Most (if not all) of these sites can be traced back to a talk given by Danny O’Brien at the O’Reilly Emerging Technology Conference in San Diego, California in February 2004. Entitled “Life Hacks: Tech Secrets of Overprolific Alpha Geeks”, it collected observations on how productive geeks use simple scripts, text files, and ad-hoc programs to organize their life. Everyone has them and rarely are they talked about: the todo.txt in your home folder, the quickly hacked RSS feed thing to your account balance, the Google calendar for your social life.
Calling these solutions “hacks” is — in a way — an example of applying technologies of the self itself. My favorite definition of “hacking” comes from the 1980s state monopoly time of telecommunication in Germany, when the federal Deutsche Bundespost (then a state organization overseeing all forms of telephony and postal services in Germany) called hacking “atypical user behavior”.

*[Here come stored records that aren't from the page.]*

(** Every way a run can go when the four calls can raise.  A run that
    stops at the gridded write has logged the first five events of a
    completed run; one that stops at the tabular write, the first seven,
    the gridded write among them. *)
Inductive outcome_io (io : IO) (env : Env) : M unit → Prop :=
  | io_mkdir_failed e :
      io_mkdir io = inl e →
      outcome_io io env ([], inl e)
  | io_open_failed tr0 e :
      io_mkdir io = inr tt →
      open_aorc_dataset env (AORC_ZARR_URI env) = (tr0, inl e) →
      outcome_io io env (Mkdir OUTPUT_DIR :: tr0, inl e)
  | io_names_failed tr0 ds apcp e :
      io_mkdir io = inr tt →
      open_aorc_dataset env (AORC_ZARR_URI env) = (tr0, inr ds) →
      ds !! "apcp" = Some apcp →
      resolve_names apcp = inl e →
      outcome_io io env (Mkdir OUTPUT_DIR :: tr0, inl e)
  | io_subset_failed tr0 ds apcp lat_name lon_name e :
      io_mkdir io = inr tt →
      open_aorc_dataset env (AORC_ZARR_URI env) = (tr0, inr ds) →
      ds !! "apcp" = Some apcp →
      resolve_names apcp = inr (lat_name, lon_name) →
      select_subset apcp lat_name lon_name = inl e →
      outcome_io io env
        (Mkdir OUTPUT_DIR :: tr0
           ++ [LogInfo "Subsetting data in time and space" []], inl e)
  | io_subset_empty tr0 ds apcp lat_name lon_name subset :
      io_mkdir io = inr tt →
      open_aorc_dataset env (AORC_ZARR_URI env) = (tr0, inr ds) →
      ds !! "apcp" = Some apcp →
      resolve_names apcp = inr (lat_name, lon_name) →
      select_subset apcp lat_name lon_name = inr subset →
      time subset = [] →
      outcome_io io env
        (Mkdir OUTPUT_DIR :: tr0
           ++ [LogInfo "Subsetting data in time and space" []],
         inl (ValueError "No time steps found in requested subset."))
  | io_compute_failed tr0 ds apcp lat_name lon_name subset series e :
      io_mkdir io = inr tt →
      open_aorc_dataset env (AORC_ZARR_URI env) = (tr0, inr ds) →
      ds !! "apcp" = Some apcp →
      resolve_names apcp = inr (lat_name, lon_name) →
      select_subset apcp lat_name lon_name = inr subset →
      time subset ≠ [] →
      area_mean subset lat_name = inr series →
      io_compute io = inl e →
      outcome_io io env
        (Mkdir OUTPUT_DIR :: tr0
           ++ [LogInfo "Subsetting data in time and space" [];
               LogInfo "Computing QA metrics" []], inl e)
  | io_qa_failed tr0 ds apcp lat_name lon_name subset series e :
      io_mkdir io = inr tt →
      open_aorc_dataset env (AORC_ZARR_URI env) = (tr0, inr ds) →
      ds !! "apcp" = Some apcp →
      resolve_names apcp = inr (lat_name, lon_name) →
      select_subset apcp lat_name lon_name = inr subset →
      time subset ≠ [] →
      area_mean subset lat_name = inr series →
      io_compute io = inr tt →
      idxmax env series = inl e →
      outcome_io io env
        (Mkdir OUTPUT_DIR :: tr0
           ++ [LogInfo "Subsetting data in time and space" [];
               LogInfo "Computing QA metrics" []], inl e)
  | io_netcdf_failed tr0 ds apcp lat_name lon_name subset series
      max_timestamp e :
      io_mkdir io = inr tt →
      open_aorc_dataset env (AORC_ZARR_URI env) = (tr0, inr ds) →
      ds !! "apcp" = Some apcp →
      resolve_names apcp = inr (lat_name, lon_name) →
      select_subset apcp lat_name lon_name = inr subset →
      time subset ≠ [] →
      area_mean subset lat_name = inr series →
      io_compute io = inr tt →
      idxmax env series = inr max_timestamp →
      io_to_netcdf io = inl e →
      outcome_io io env
        (Mkdir OUTPUT_DIR :: tr0
           ++ take 5 (completed_events subset series max_timestamp), inl e)
  | io_csv_failed tr0 ds apcp lat_name lon_name subset series
      max_timestamp e :
      io_mkdir io = inr tt →
      open_aorc_dataset env (AORC_ZARR_URI env) = (tr0, inr ds) →
      ds !! "apcp" = Some apcp →
      resolve_names apcp = inr (lat_name, lon_name) →
      select_subset apcp lat_name lon_name = inr subset →
      time subset ≠ [] →
      area_mean subset lat_name = inr series →
      io_compute io = inr tt →
      idxmax env series = inr max_timestamp →
      io_to_netcdf io = inr tt →
      io_to_csv io = inl e →
      outcome_io io env
        (Mkdir OUTPUT_DIR :: tr0
           ++ take 7 (completed_events subset series max_timestamp), inl e)
  | io_completed tr0 ds apcp lat_name lon_name subset series max_timestamp :
      io_mkdir io = inr tt →
      open_aorc_dataset env (AORC_ZARR_URI env) = (tr0, inr ds) →
      ds !! "apcp" = Some apcp →
      resolve_names apcp = inr (lat_name, lon_name) →
      select_subset apcp lat_name lon_name = inr subset →
      time subset ≠ [] →
      area_mean subset lat_name = inr series →
      io_compute io = inr tt →
      idxmax env series = inr max_timestamp →
      io_to_netcdf io = inr tt →
      io_to_csv io = inr tt →
      outcome_io io env
        (Mkdir OUTPUT_DIR :: tr0
           ++ completed_events subset series max_timestamp, inr tt).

“Atypical user behavior” is such a beautiful definition of “hacking” mainly because it points to the subversive nature of appropriating technology in an unintended way — almost making it sound like something deviant or immoral. Although the minds of the (mainly white, middle-class, male) hackers were not inspired by thoughts formulated in Queer Theory (that surfaced almost a decade later), one is almost tempted to call hacking “queering technology”.
By making ourselves more productive with “life hacks”, we apply technologies of the self: We appropriate technology, we take our lives in our hands — while cleverly hiding the fact that eventually it’s all an attempt to pursue the path of the ruling discourse and its promise of happiness through success.
And yet. And yet. I live out of the tasks I define in “Remember the Milk”, a wonderful webservice that I can access on my mobile phone and in the Web browser. I don’t use a full-blown orthodox GTD system, but I have priorities and contexts, I define projects and due dates for everything from work issues to the most private tasks. I collect and file links that I come across on a typical day on the Internet in Instapaper, where a single click on a bookmarklet keeps me from forgetting them and where I can process them later. I keep notes (like the number of the deck I parked the car at) in Evernote, and again it works from my notebook computer as well as from my phone. In the event of having no gadget or no Internet with me, I write down everything (really everything) in a small black notebook I carry around and put it into my other, electronic, brain extensions later.
It may all be a trick I play on myself. It may all be an application of technologies of the self. But it helps me put structures in my life and it feels creative. These tools eventually are what I use to define myself and at the same time their inherent structures (todo lists, notes) define me.